L’enseignante, Nicole Shitolwa, donne le début à la leçon en demandant à Emmanuel de montrer son travail sur l’écran. Il présente un texte agrémenté d’images de dragons et de pagodes, le tout tiré d’internet. La leçon se met en mouvement alors qu’Emmanuel déchiffre les idéogrammes à haute voix, s’étirant et jouant avec les syllabes. Le vocabulaire du voyage est le sujet du jour. De temps en temps, Nicole interrompt Emmanuel pour l’aider à travailler sur les prononciations chinoises des quatre saisons. Malgré les défis, Emmanuel donne le meilleur de lui-même pendant l’heure de cours, avec l’intention de se retrouver avec Nicole le lendemain.

En plus d’Emmanuel, Nicole enseigne à quatre autres élèves à distance.
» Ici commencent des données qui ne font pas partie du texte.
Lemma effect_retry_policy u m :
  tiers_bounded m ->
  effect (Worker.wj_GetRetryPolicy u : M W _) (fun r es => es = [] /\
    match r with Ok p => (0 <= Worker.irp_MaxAttempts p <= m)%Z | Err _ => True end).
Proof.
  intros Hm. cbn [Worker.wj_GetRetryPolicy Worker.adapted_JobRepository].
  unfold Worker.JobRepositoryAdapter_GetRetryPolicy.
  cbn [Worker.svc_GetRetryPolicy wire_JobRunner]. unfold Job.GetRetryPolicy.
  set (X := fun (r : res goerr Job.RetryPolicy) (es : list Stream.StreamEvent) => es = [] /\
    match r with Ok p => (0 <= Job.MaxAttempts p <= m)%Z | Err _ => True end).
  apply (effect_bind _ _ X (fun r r' es => es = [] /\ match r' with
    | Ok q => exists p, r = Ok p /\ Worker.irp_MaxAttempts q = Job.MaxAttempts p
    | Err _ => True end)).
  - apply silent_then; [apply silent_policy|]. intros [p|e]; apply effect_ret; [|done].
    split; [done|]. destruct (md_tiers !! Job.Tier p) as [pol|] eqn:Et; [|done].
    exact (Hm _ _ Et).
  - intros [p|e]; apply effect_ret; [|done]. split; [done|]. by exists p.
  - intros r [q|e] es1 es2 [-> Hp] [-> Hq]; [|done]. destruct Hq as (p & -> & ->). done.
Qed.

Lemma silent_payload : silent (Worker.wj_Payload claim : M W _).
Proof.
  cbn [Worker.wj_Payload Worker.adapted_JobRepository]. unfold Worker.JobRepositoryAdapter_Payload.
  cbn [Worker.svc_PayloadByID wire_JobRunner]. unfold Job.PayloadByID.
  cbn [Job.jr_PayloadByID Job.pg_JobRepository]. unfold Job.repo_PayloadByID.
  quiet. by apply silent_select.
Qed.

Lemma silent_generate i : silent (Worker.we_GenerateStream i : M W _).
Proof.
  cbn [Worker.we_GenerateStream InferenceServer.InferenceEngineAdapter].
  unfold InferenceServer.usecase_GenerateStream, InferenceServer.client_GenerateStream.
  cbn [InferenceServer.NewStreaming app_openai]. quiet.
Qed.

(** Through the adapters of the worker, to the scheduler's repository. *)
#[local] Create HintDb wiring.
#[local] Hint Unfold Worker.QueueAdapter_Release Worker.QueueAdapter_ExtendLease
  Worker.QueueAdapter_MarkCompleted Worker.IdempotencyStatusAdapter_TransitionStatus
  Scheduler.QueueService_ReleaseProcessingJob Scheduler.QueueService_ExtendProcessingLease
  Scheduler.QueueService_MarkJobCompleted Scheduler.ReleaseProcessingJob
  Scheduler.ExtendProcessingLease Scheduler.MarkJobCompleted Idempotency.TransitionStatus
  Idempotency.run_transition Idempotency.now_rfc3339 : wiring.
Ltac wired :=
  repeat progress (
    cbn [Worker.wq_Release Worker.wq_ExtendLease Worker.wq_MarkCompleted Worker.adapted_Queue
      Worker.svc_ReleaseProcessingJob Worker.svc_ExtendProcessingLease Worker.svc_MarkJobCompleted
      wire_Lease Scheduler.jq_ReleaseProcessingJob Scheduler.jq_ExtendProcessingLease
      Scheduler.jq_MarkJobCompleted wire_JobQueue Scheduler.redis_JobQueue
      Worker.wi_TransitionStatus Worker.adapted_IdempotencyStatusUpdater
      Worker.svc_TransitionStatus wire_Idempotency];
    autounfold with wiring).

Lemma silent_release : silent (Worker.wq_Release job : M W _).
Proof.
  wired. quiet. by apply silent_command.
Qed.

Lemma silent_extend : silent (Worker.wq_ExtendLease job : M W _).
Proof.
  wired. unfold rc_Int64, rc_Result. quiet. apply silent_redis, avoids_harmless; avoid.
Qed.

Lemma silent_marker : silent (Worker.wq_MarkCompleted job : M W _).
Proof.
  wired. quiet. by apply silent_command.
Qed.

Lemma silent_transition st : silent (Worker.wi_TransitionStatus (Worker.jc_UserID claim) job st : M W _).
Proof.
  wired. unfold rc_Result. quiet. apply silent_redis, transition_harmless.
Qed.

(** The payload a worker gets is the stored request of the job. *)
Lemma served_request payload :
  served claim payload -> exists q, request = Some q /\
    payload = Worker.MkJobPayload job (Worker.jc_UserID claim) (q_prompt q) (q_model q) (q_max q).
Proof.
  intros (w & Hw & Hp). revert Hp.
  cbn [Worker.wj_Payload Worker.adapted_JobRepository]. unfold Worker.JobRepositoryAdapter_Payload.
  cbn [Worker.svc_PayloadByID wire_JobRunner]. unfold Job.PayloadByID.
  cbn [Job.jr_PayloadByID Job.pg_JobRepository Job.pr_JobID]. unfold Job.repo_PayloadByID.
  rewrite !bind_unfold, !ret_unfold. cbn [fst].
  destruct (sql_run (SELECT_REQUEST job) w (fun d => eq_refl) Hw)
    as (_ & Hq & _ & _ & [[-> _]|[[e ->] _]]); [|by case_match].
  cbn [doc_sql lift_res fst]. rewrite Hq. destruct request as [q|]; [|by case_match].
  intros [= <-]. by exists q.
Qed.

(** The stream of the inference server for one request. *)
Definition asked (i : Worker.GenerationInput) (st : InferenceServer.llm_stream) : Prop :=
  exists e : E, (InferenceServer.NewStreaming (InferenceServer.MkGenerationRequest
    (Worker.gi_Model i) (Worker.gi_Prompt i) (Worker.gi_MaxTokens i) (Worker.gi_Temperature i)) e).1 = st.

Lemma engine_asked i g :
  engine_answers i g -> exists st, asked i st /\
    g = InferenceServerThms.seen false
          (InferenceServer.stream_events (InferenceServer.st_events st) "" st).
Proof.
  intros (w & _ & <-). cbn [Worker.we_GenerateStream InferenceServer.InferenceEngineAdapter].
  unfold InferenceServer.usecase_GenerateStream, InferenceServer.client_GenerateStream.
  rewrite !bind_unfold, !ret_unfold. cbn [fst InferenceServer.NewStreaming app_openai].
  unfold on_proc. set (req := InferenceServer.MkGenerationRequest _ _ _ _).
  exists (InferenceServer.NewStreaming req (app_proc w)).1. split; [by exists (app_proc w)|].
  by destruct (InferenceServer.NewStreaming req (app_proc w)).
Qed.

(** ** Publishing *)

(** A command that is a step of the stream's system. *)
Lemma effect_command {A} (c : cmd A) es :
  (forall r p, reaches es (r, p) (StreamThms.exec c r, p)) ->
  written c <> Some (Idempotency.jobIDtoIdempotencyKey job) ->
  (forall d, exists a, (doc_exec c d).1 = Ok a) ->
  effect (rc_run (call c) : M W (res goerr A)) (fun r es' =>
    match r with Ok _ => es' = es | Err _ => ~ calm /\ (es' = [] \/ es' = es) end).
Proof.
  intros Hs Hw Hok. apply effect_sys. intros r p Hr. split.
  { rewrite run_script_view. eapply slot_reverse; [|exact Hr]. by apply avoids_slot. }
  exists es. split; [apply Hs|]. split.
  - rewrite run_script_reply, run_tail. destruct (Hok (redis_view r)) as [a ->]. done.
  - intros Hc e. split; (split; [done|]); [by left|by right].
Qed.

Lemma publish_effect t d :
  effect (Stream.Publish job t d : M W (option goerr)) (published (Stream.MkStreamEvent t d)).
Proof.
  set (ev := Stream.MkStreamEvent t d).
  set (X := fun (r : option goerr) (es : list Stream.StreamEvent) =>
    match r with None => es = [] | Some _ => ~ calm /\ es = [] end).
  assert (Hret : forall c msg, StreamThms.retention job c ->
    effect (r ← (rc_run (call c) : M W (res goerr unit));
            mret (match r with Err err => Some (errorf_w msg (Some err)) | Ok _ => None end)) X).
  { intros c msg Hc.
    apply (effect_bind _ _ (fun r es' =>
      match r with Ok _ => es' = [] | Err _ => ~ calm /\ (es' = [] \/ es' = []) end)
      (fun r e es => es = [] /\ match r with Ok _ => e = None | Err _ => is_Some e end)).
    - apply effect_command; [|by destruct Hc|intros; destruct Hc; by eexists].
      intros r p. by apply StreamThms.stream_trace_one, StreamThms.step_retain.
    - intros [a|e]; by apply effect_ret.
    - intros [a|e] b es1 es2 H1 [-> H2]; rewrite app_nil_r; [by subst|].
      destruct H2 as [e' ->]. by destruct H1 as [H1 [-> | ->]]. }
  assert (Happ : effect (Stream.appendMessage job ev : M W (option goerr)) (published ev)).
  { unfold Stream.appendMessage.
    apply (effect_bind _ _ (fun r es' =>
      match r with Ok _ => es' = [ev] | Err _ => ~ calm /\ (es' = [] \/ es' = [ev]) end)
      (fun r e es => match r with Ok _ => X e es | Err _ => es = [] /\ is_Some e end)).
    - apply effect_command; [|discriminate|intros; by eexists].
      intros r p. apply StreamThms.stream_trace_one, (StreamThms.step_append job).
    - intros [a|e]; [|by apply effect_ret; split; [|eexists]]. apply Hret. constructor.
    - intros [a|e] b es1 es2 H1 H2; [|destruct H2 as [-> [e' ->]]; by rewrite app_nil_r].
      subst es1. destruct b as [e|]; cbn in *; [destruct H2 as [Hc ->]; auto|].
      by subst. }
  unfold Stream.Publish. fold ev.
  apply (effect_bind _ _ (published ev) (fun e e' es =>
    match e with Some _ => is_Some e' /\ es = [] | None => X e' es end)); [exact Happ| |].
  - intros [e|]; [apply effect_ret; by split; [eexists|]|].
    destruct (Stream.isTerminalEvent t); [apply Hret; constructor|by apply effect_ret].
  - intros [e|] b es1 es2 H1 H2; [destruct H2 as [[e' ->] ->]; by rewrite app_nil_r|].
    cbn in H1. subst es1. destruct b; cbn in *; [destruct H2 as [Hc ->]; auto|by subst].
Qed.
Elle travaille dans une école où elle instruit près de 400 élèves qui ont un intérêt croissant pour la langue chinoise en raison des opportunités dans le domaine de l’informatique et des jeux vidéo.

L’explosion de projets de construction et l’augmentation du tourisme en provenance d’Asie représentent également des opportunités d’emploi pour les Kényans qui parlent le chinois. Cela est illustré par Amos Aloo, un enseignant qui travaille occasionnellement comme interprète sur les chantiers de construction. Une erreur d’interprétation peut être coûteuse, souligne Norbert Njoroge. Il faut non seulement maîtriser la langue, mais aussi comprendre le contexte et la culture.

Amos Aloo a parfois l’opportunité de guider des voyageurs chinois à travers le parc national de Masaï Mara ou d’Amboseli. « Ils ne sont pas très compétents en anglais, voire pas du tout, et Google Translate ne peut pas tout résoudre! » Pour ce type de service, il demande un tarif quotidien variant entre 14 000 et 19 000 shillings (soit entre 96 et 131 euros). Ces sommes sont loin d’être insignifiantes, surtout quand on considère que 75% de la population kenyane perçoit moins de 500 000 shillings par mois.